An impediment to being fully present is when there are aspects of your partner that bother you. The first step in dealing with this is with language. By speaking in the present tense, the focus remains on what is present, rather than inviting conflict about the past or the future. Also, speak from the “I”, not from the “you”. Say “I feel embarrassed when you complain about service” instead of “You shouldn’t talk to the waiter like that.” The statement “I feel…” is personal and is about the present; “You should…” is an attempt to control the other person. By removing criticism from the conversation, you open up space for more openness and honesty from your partner, and by expressing your feelings, you create a situation where your partner may change as a result of your knowledge of your reactions.

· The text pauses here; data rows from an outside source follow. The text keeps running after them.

Lemma link_run : exists nd', link_levels prevs 0 (zlen nd) (nd ++ hdr) = Ok nd' /\ zlen nd' = zlen nd + nNext + h /\
  (forall a, 0 <= a < zlen nd + nNext ->
    at_ nd' a = if bool_decide (a ∈ link_addrs prevs 0) then zlen nd else at_ (nd ++ hdr) a) /\
  (forall i, 0 <= i < h -> NN nd' (zlen nd) i = NN nd (endz (level nd i A)) i).
Proof.
  assert (Hhl : zlen (nd ++ hdr) = zlen nd + nNext) by (rewrite zlen_app, Hhdr; reflexivity).
  destruct (link_levels_spec prevs 0 (zlen nd) (nd ++ hdr)) as (nd' & E & Hl & Hold & Hnew).
  { apply Forall_lookup_2. intros j a Ej. destruct (link_at_inv j a Ej) as [Hj ->]. destruct (link_end (Z.of_nat j) ltac:(lia)) as [He Hlt].
    pose proof (node_word _ _ He Hlt). unfold nNext in Hhl. lia. }
  { apply NoDup_alt. intros j j' a Ej Ej'. destruct (link_at_inv j a Ej) as [Hj Ea]. destruct (link_at_inv j' a Ej') as [Hj' Ea'].
    destruct (link_end (Z.of_nat j) ltac:(lia)) as [He Hlt]. destruct (link_end (Z.of_nat j') ltac:(lia)) as [He' Hlt'].
    destruct (Z.eq_dec (endz (level nd (Z.of_nat j) A)) (endz (level nd (Z.of_nat j') A))) as [Ee|Hne]; [lia|].
    pose proof (addr_apart Hinv _ _ _ _ He He' Hne Hlt Hlt'). lia. }
  exists nd'. split; [exact E|]. split; [rewrite Hl, Hhl; f_equal; apply zlen_take; unfold tMaxHeight in *; lia|].
  split; [intros a Ha; apply Hold; lia|]. intros i Hi. destruct (link_end i Hi) as [He Hlt]. pose proof (node_word _ _ He Hlt).
  unfold NN. replace (zlen nd + nNext + i) with (zlen (nd ++ hdr) + Z.of_nat (Z.to_nat i)) by lia.
  rewrite (Hnew _ _ (link_at i Hi)), at_app_l by lia. f_equal. lia.
Qed.

Lemma link_new : exists nd', link_levels prevs 0 (zlen nd) (nd ++ hdr) = Ok nd' /\ zlen nd' = zlen nd + nNext + h /\
  (forall y a, is_node y -> 0 <= a < nNext -> at_ nd' (y + a) = at_ nd (y + a)) /\
  (forall y i, is_node y -> 0 <= i < NH nd y ->
     NN nd' y i = if (i <? h) && (y =? endz (level nd i A)) then zlen nd else NN nd y i) /\
  (forall a, 0 <= a < nNext -> at_ nd' (zlen nd + a) = at_ hdr a) /\
  (forall i, 0 <= i < h -> NN nd' (zlen nd) i = NN nd (endz (level nd i A)) i).
Proof.
  destruct link_run as (nd' & E & Hl & Hold & Hnew). exists nd'. split; [exact E|]. split; [exact Hl|].
  assert (H4 : 0 < nNext) by (unfold nNext; lia).
  split; [|split; [|split; [|exact Hnew]]].
  - intros y a Hy Ha. assert (Ha' : 0 <= a < nNext + NH nd y).
    { destruct Hy as [->|Hy]; [rewrite (inv_head _ _ _ _ Hinv); unfold tMaxHeight; lia | destruct (node_In Hinv y Hy) as (_ & ? & _); lia]. }
    pose proof (node_word y a Hy Ha'). rewrite Hold by lia. rewrite bool_decide_eq_false_2, at_app_l; [reflexivity | lia |].
    rewrite link_in by auto. intros (i & ? & ? & _). lia.
  - intros y i Hy Hi. assert (Ha : 0 <= nNext + i < nNext + NH nd y) by lia. pose proof (node_word y _ Hy Ha).
    unfold NN. rewrite <- Z.add_assoc, Hold, at_app_l by lia. pose proof (link_in y _ Hy Ha) as Hin.
    destruct (Z.ltb_spec i h) as [Hlt|Hge]; cbn [andb]; [destruct (Z.eqb_spec y (endz (level nd i A))) as [Ey|Ny]|].
    + rewrite bool_decide_eq_true_2; [reflexivity|]. apply Hin. exists i. auto with lia.
    + rewrite bool_decide_eq_false_2; [reflexivity|]. rewrite Hin. intros (j & ? & ? & ?). replace j with i in * by lia. contradiction.
    + rewrite bool_decide_eq_false_2; [reflexivity|]. rewrite Hin. intros (j & ? & ? & _). lia.
  - intros a Ha. pose proof (zlen_nonneg nd). rewrite Hold by lia. rewrite bool_decide_eq_false_2.
    + rewrite at_app_r by lia. f_equal. lia.
    + intros Hi. apply list_elem_of_lookup in Hi as [j Ej]. destruct (link_at_inv j _ Ej) as [Hj Ea].
      destruct (link_end (Z.of_nat j) ltac:(lia)) as [He Hlt]. pose proof (node_word _ _ He Hlt). lia.
Qed.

The second step is to observe your own reactions. Do they arise from force of habit?: “I have always put the handles of cutlery in the dishwasher.” What is the source of your irritation? Many times it is simply an assumption of how things should be. Sometimes it’s an issue like honesty, financial behavior, or the desire to have children that is so basic to who you are that you can’t accept it. But if it’s not a deal breaker, take a hard look inside yourself for your reaction and what’s behind it. In the end, you cannot change your partner; you can only change yourself.
Another aspect of being present is the experience of novelty it brings. Nothing is ever the same, and it is very mysterious and counterintuitive. One would think that settling down to watch a movie or walk in the park would become monotonous due to familiarity. However, they don’t. They are inherently different: there is no such thing as Groundhog Day. Another way of saying this is that when you are not limited by your past, it gives you an extraordinary sense of potential and growth. Change is not suppressed in favor of what has been, nor is it rejected for fear of what might happen. The result is a feeling that you always have more to do and more to explore.
Practicing presence adds great richness to your life; problems disappear and you experience a wonderful sense of joy. The power of this practice within a relationship has no limits.